En el reality veraniego del burkini hemos visto a gendarmes franceses amonestando y amenazando con multas a portadoras del traje completo de baño: “¡Haga el favor de descubrirse!”. Los gendarmes de la laica Francia se han dedicado así a tareas de vigilancia del atuendo femenino, igual que la Policía de la Moral iraní persigue con celo que las mujeres lleven el velo bien colocado, la manga larga y el maquillaje discreto.
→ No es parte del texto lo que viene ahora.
(** X9. A product that is missing: without a row for it [verifyProduct]
    throws its own not-found error after the one database read and never
    asks the ledger; with a row but no ledger entry it throws the
    contract's revert; and [getProductHistory] throws the contract's revert
    for an unregistered product. *)
Theorem missing_product_reported env productID w :
  productID <> "" ->
  (fault env DbSelect = None ->
   Store.select productID (table w) = [] ->
   let run := verifyProduct env productID w in
   run.1 = Throw (Error ("Product " +:+ productID +:+ " not found in database")) /\
   trace_since w run.2 = [(DbSelect, true)]) /\
  (fault env DbSelect = None -> fault env RpcGetProductHash = None ->
   Store.select productID (table w) <> [] ->
   L.productExists (ledger w) productID = L.Ok false ->
   let run := verifyProduct env productID w in
   run.1 = Throw (CallException (L.RequireFailed "Product does not exist")) /\
   trace_since w run.2 = [(DbSelect, true); (RpcGetProductHash, false)]) /\
  (fault env RpcGetProductHistory = None ->
   L.productExists (ledger w) productID = L.Ok false ->
   let run := getProductHistory env productID w in
   run.1 = Throw (CallException (L.RequireFailed "Product does not exist")) /\
   trace_since w run.2 = [(RpcGetProductHistory, false)]).
Proof.
  intros Hp. apply falsy_false in Hp. split; [|split].
  - intros Hf Hs. cbv zeta.
    destruct (verifyProduct env productID w) as [o w'] eqn:V.
    cli_eval V. rewrite Hp, Hf in V. cbn [ledger table console trace] in V.
    rewrite Hs in V. injection V as <- <-. trace_norm. split; reflexivity.
  - intros Hf1 Hf2 Hs He. cbv zeta.
    unfold L.productExists in He. injection He as He.
    destruct (verifyProduct env productID w) as [o w'] eqn:V.
    cli_eval V. rewrite Hp, Hf1 in V. cbn [ledger table console trace] in V.
    destruct (Store.select productID (table w)) as [|row rest]; [congruence|].
    rewrite Hf2 in V. cbn [ledger table console trace] in V.
    unfold L.getProductHash, L.require in V. rewrite He in V.
    injection V as <- <-. trace_norm. split; reflexivity.
  - intros Hf He. cbv zeta.
    unfold L.productExists in He. injection He as He.
    destruct (getProductHistory env productID w) as [o w'] eqn:G.
    unfold getProductHistory, try_catch in G. rewrite Hp in G.
    unfold bind at 1 in G. unfold view, request in G. rewrite Hf in G.
    unfold L.getProductHistory, L.require in G. rewrite He in G.
    cbv [called throw bind console_error console_log] in G.
    injection G as <- <-. trace_norm. split; reflexivity.
Qed.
En ambos casos se trata de velar por las buenas costumbres. Lo que cambia es qué se entiende por buenas costumbres. En Francia, según el edicto del alcalde de Niza, “se prohíbe el acceso a las playas y a nadar a todas las personas que lleven trajes que no sean respetuosos con las buenas costumbres y el secularismo”.
Según parece, el secularismo y la laicidad son incompatibles con ciertos trajes de baño. El “burkini” no se considera un bañador más, dentro de la cambiante y a veces sorprendente moda femenina. Ha pasado a ser visto como un símbolo religioso ostentoso, una provocación intolerable, y más en estos tiempos en que Francia está en lucha con el islamismo radical. A juzgar por los motivos aducidos por algunos alcaldes, el “burkini” puede alterar el orden público. Finalmente, el Consejo de Estado ha tenido que aclarar que lo que vulnera la libertad es la prohibición del burkini.
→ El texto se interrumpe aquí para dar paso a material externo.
(** Packages 1 ("a") and 2 ("b") are due at 9:00 and grouped, 3 ("c")
    arrives at 9:05, 4 ("b") has no constraint. *)
Definition geo_choice : Geography :=
  mkGeo [("hub", 0%nat); ("a", 1%nat); ("b", 2%nat); ("c", 3%nat)]
    [[0; 3; 3; 1]; [3; 0; 5; 3]; [3; 5; 0; 2]; [1; 3; 2; 0]].

Definition tbl_choice : table :=
  [(1%nat, new_package 1 "a" (Some 9) START_TIME None [2%nat] None None);
   (2%nat, new_package 2 "b" (Some 9) START_TIME None [] None None);
   (3%nat, new_package 3 "c" None (109 # 12) None [] None None);
   (4%nat, new_package 4 "b" None START_TIME None [] None None)].

(** All the packages of [cs] carry one [address]. *)
Definition single_address (tbl : table) (cs : list nat) : bool :=
  match cs with
  | [] => true
  | c :: _ => forallb (fun p => String.eqb (address (lookup_pkg tbl p))
                                           (address (lookup_pkg tbl c))) cs
  end.

(** [tbl_choice] with package 2 also at "a": each truck's cargo has one
    address when the standard package 4 is placed. *)
Definition tbl_one_centre : table :=
  [(1%nat, new_package 1 "a" (Some 9) START_TIME None [2%nat] None None);
   (2%nat, new_package 2 "a" (Some 9) START_TIME None [] None None);
   (3%nat, new_package 3 "c" None (109 # 12) None [] None None);
   (4%nat, new_package 4 "b" None START_TIME None [] None None)].

(* ------------------------------------------------------------------ *)
(** ** The bucketed [HashTable] ([data_structures.py])

    The package store above reads the table through its iteration order;
    here is the class itself, with its [size] buckets of [(key, value)]
    pairs.  A Python exception ([ZeroDivisionError] for [size = 0],
    [IndexError] for a bucket index past the list) is [None]. *)

Record HashTable (V : Type) := mkHashTable {
  ht_size : nat;
  ht_table : list (list (nat * V))
}.
Arguments mkHashTable {V}.
Arguments ht_size {V}.
Arguments ht_table {V}.

(** [lst[i] = x] on a list that is long enough. *)
Fixpoint replace_nth {A : Type} (i : nat) (x : A) (l : list A) : list A :=
  match l, i with
  | [], _ => []
  | _ :: r, O => x :: r
  | y :: r, S j => y :: replace_nth j x r
  end.

(** [del bucket[i]] for the first pair whose key is [k]. *)
Fixpoint assoc_del {V : Type} (k : nat) (l : list (nat * V)) : list (nat * V) :=
  match l with
  | [] => []
  | (k', v) :: r => if Nat.eqb k' k then r else (k', v) :: assoc_del k r
  end.

(** [HashTable.__init__(size)] *)
Definition ht_new {V : Type} (size : nat) : HashTable V :=
  mkHashTable size (repeat [] size).

(** [self.table[self._hash(key)]]: [key % self.size], then the index. *)
Definition ht_bucket {V : Type} (h : HashTable V) (key : nat)
  : option (list (nat * V)) :=
  if Nat.eqb (ht_size h) 0 then None
  else nth_error (ht_table h) (key mod ht_size h).

(** [HashTable.insert]: overwrite the pair with this key, else append. *)
Definition ht_insert {V : Type} (h : HashTable V) (key : nat) (value : V)
  : option (HashTable V) :=
  match ht_bucket h key with
  | None => None
  | Some b =>
      Some (mkHashTable (ht_size h)
              (replace_nth (key mod ht_size h) (assoc_set key value b)
                           (ht_table h)))
  end.

(** [HashTable.lookup]: [Some None] is the Python [None] result. *)
Definition ht_lookup {V : Type} (h : HashTable V) (key : nat)
  : option (option V) :=
  match ht_bucket h key with
  | None => None
  | Some b => Some (assoc key b)
  end.

(** [HashTable.delete]: remove the first pair with this key, if any. *)
Definition ht_delete {V : Type} (h : HashTable V) (key : nat)
  : option (HashTable V) :=
  match ht_bucket h key with
  | None => None
  | Some b =>
      Some (mkHashTable (ht_size h)
              (replace_nth (key mod ht_size h) (assoc_del key b) (ht_table h)))
  end.

(** [HashTable.items()]; [__iter__] yields their keys in this order. *)
Definition ht_items {V : Type} (h : HashTable V) : list (nat * V) :=
  List.concat (ht_table h).

Definition ht_keys {V : Type} (h : HashTable V) : list nat :=
  map fst (ht_items h).

(** [HashTable.__len__]: the sum of the bucket lengths. *)
Definition ht_len {V : Type} (h : HashTable V) : nat :=
  fold_left (fun total b => (total + List.length b)%nat) (ht_table h) 0%nat.

(** The shape the constructor sets up and every operation keeps: [size]
    buckets, each pair in the bucket its key hashes to, and a key at most
    once per bucket. *)
Definition ht_wf {V : Type} (h : HashTable V) : Prop :=
  (0 < ht_size h)%nat /\
  List.length (ht_table h) = ht_size h /\
  (forall i b, nth_error (ht_table h) i = Some b ->
     NoDup (map fst b) /\ forall k v, In (k, v) b -> k mod ht_size h = i).

(** [ht_wf] as a test, for concrete tables. *)
Fixpoint nodup_b (l : list nat) : bool :=
  match l with
  | [] => true
  | x :: r => negb (mem x r) && nodup_b r
  end.

Fixpoint buckets_ok {V : Type} (size i : nat) (l : list (list (nat * V))) : bool :=
  match l with
  | [] => true
  | b :: r => nodup_b (map fst b) &&
              forallb (fun kv => Nat.eqb (fst kv mod size) i) b &&
              buckets_ok size (S i) r
  end.

Definition ht_wf_b {V : Type} (h : HashTable V) : bool :=
  Nat.ltb 0 (ht_size h) && Nat.eqb (List.length (ht_table h)) (ht_size h) &&
  buckets_ok (ht_size h) 0 (ht_table h).

(** A table of size 40 holding 3 -> 7, and 12 -> 5 and 52 -> 6 in the
    same bucket: what [insert(12, 5)], [insert(52, 6)], [insert(3, 7)]
    build from [HashTable(40)]. *)
Definition ht_sample : HashTable nat :=
  mkHashTable 40 (replace_nth 3 [(3%nat, 7%nat)]
                    (replace_nth 12 [(12%nat, 5%nat); (52%nat, 6%nat)] (repeat [] 40))).

(* ------------------------------------------------------------------ *)
(** ** Conditions of the planner's partitions *)

(** [pkg and pkg.correction_time and pkg.correction_time > truck.time]
    ([_handle_address_corrections]). *)
Definition correction_pending (tbl : table) (now : Q) (pid : nat) : bool :=
  match lookup tbl pid with
  | Some pkg => match correction_time pkg with
                | Some ct => Qltb now ct
                | None => false
                end
  | None => false
  end.

(** [pkg and pkg.deadline_time and pkg.deadline_time.time() <= time(10, 30)]
    ([_categorize_packages]). *)
Definition due_by_1030 (tbl : table) (pid : nat) : bool :=
  match lookup tbl pid with
  | Some pkg => match deadline_time pkg with
                | Some d => Qle_bool d DEADLINE_1030
                | None => false
                end
  | None => false
  end.

(** Package 1 at "a" is due at 9:00; package 5 at "b" has the
    wrong-address note: corrected to "410 s state st" at 10:20. *)
Definition tbl_deferred : table :=
  [(1%nat, new_package 1 "a" (Some 9) START_TIME None [] None None);
   (5%nat, new_package 5 "b" None START_TIME None [] (Some "410 s state st") (Some (31 # 3)))].

Definition truck_deferred : Truck := set_cargo (new_truck 1 START_TIME 16) [1%nat; 5%nat].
En realidad, según declaraciones de la inventora australiana del burkini, Aheda Zanetti, no se pretende manifestar ninguna creencia religiosa, sino utilizar un traje de baño que permita aunar el deporte y el pudor islámico. El pudor es una cuestión muy relativa, según las situaciones y las culturas. Pero para el laicismo rígido francés, el topless es indiferente y el burkini un escándalo público; las desnudeces varias son normales, pero el burkini es extremismo.Y se ve que ha encontrado un nicho en el mundo de la moda. Mark & Spencer lo tiene en su colección desde hace tres años, y ha agotado las existencias, con una clientela no solo musulmana.